En la célebre conclusión de su Crítica de la razón práctica, Kant escribió que “dos cosas llenan el ánimo de admiración y respeto: el cielo estrellado sobre mí y la ley moral en mí”. La primera nos confronta con la inmensidad de la naturaleza, ante la cual no somos prácticamente ni una anotación insignificante, y que nos convierte en seres precarios y vulnerables, a merced del capricho de los elementos. La segunda, por el contrario, nos descubre nuestra infinitud, la posibilidad de la grandeza y de una vida independiente de la animalidad. La lección que viene de Japón, estos días, tiene que ver con esto: cuanto mayor ha sido la devastación de la naturaleza, más intensa aparece la dignidad ética de la reacción ciudadana. Ya no es la sonrisa a través de las lágrimas, sino las lágrimas en el corazón, no en el rostro.

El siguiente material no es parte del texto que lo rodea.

(** * Conversation memory and retrieval orchestration of the WhatsApp chatbot

    A shallow embedding of [app/services/memory_service.py] (the class
    [MemoryService]) and of [app/services/chatbot.py] (the class
    [ChatbotService]), with the properties of the session store, of the
    confidence score and of [process_message].

    Conventions of the embedding:
    - a Python method that mutates [self] is a computation in the monad
      [Py], a state monad over [World] whose results are [Ok v] or [Raise]
      (an exception); state changes made before an exception are kept, as
      in Python;
    - [try: ... except Exception: ...] is [try_except];
    - [datetime.now()] reads the field [clock] of the world, in
      microseconds; the clock moves between calls and not during one: the
      methods of the store are synchronous, and [process_message] reads
      the clock only after its last [await];
    - the vector store and the chat model are functions supplied by the
      caller, and every call to them is appended to the field [calls];
    - [float] is IEEE binary64, given by [spec_float] at precision 53;
    - [str] is [string]; [lower], [split] and [strip] are the ASCII ones;
    - logging is not modelled. *)

From Stdlib Require Import ZArith String Ascii List Bool Lia.
From Stdlib Require Import Floats.
From stdpp Require Import base option list gmap strings.

Import ListNotations.
Local Open Scope string_scope.
Local Open Scope Z_scope.

(** ** Exceptions and the monad of methods *)

Inductive result (A : Type) : Type :=
| Ok (a : A)
| Raise.

Arguments Ok {A} a.
Arguments Raise {A}.

Module PyMonad.

Section Monad.
Context {W : Type}.

Definition Py (A : Type) : Type := W -> result A * W.

Definition ret {A} (a : A) : Py A := fun w => (Ok a, w).

Definition raise {A} : Py A := fun w => (Raise, w).

Definition bind {A B} (m : Py A) (k : A -> Py B) : Py B :=
  fun w =>
    match m w with
    | (Ok a, w') => k a w'
    | (Raise, w') => (Raise, w')
    end.

(** [try: body except Exception: handler]. *)
Definition try_except {A} (body handler : Py A) : Py A :=
  fun w =>
    match body w with
    | (Ok a, w') => (Ok a, w')
    | (Raise, w') => handler w'
    end.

Y esto, quizá, es lo que nos conmueve, pues pone un espejo al que es difícil no mirar. Ona Planas, en su muro de Facebook, lo formuló con exactitud: “Un extraño silencio y la, casi, ausencia de presencia de cadáveres en las imágenes que llegan de Japón, están alejando esta tragedia del sensacionalismo carroñero a que nos tienen acostumbrados ciertos medios de comunicación, haciéndonos conectar de una manera solemne y sobrecogedora con nuestro propio dolor”.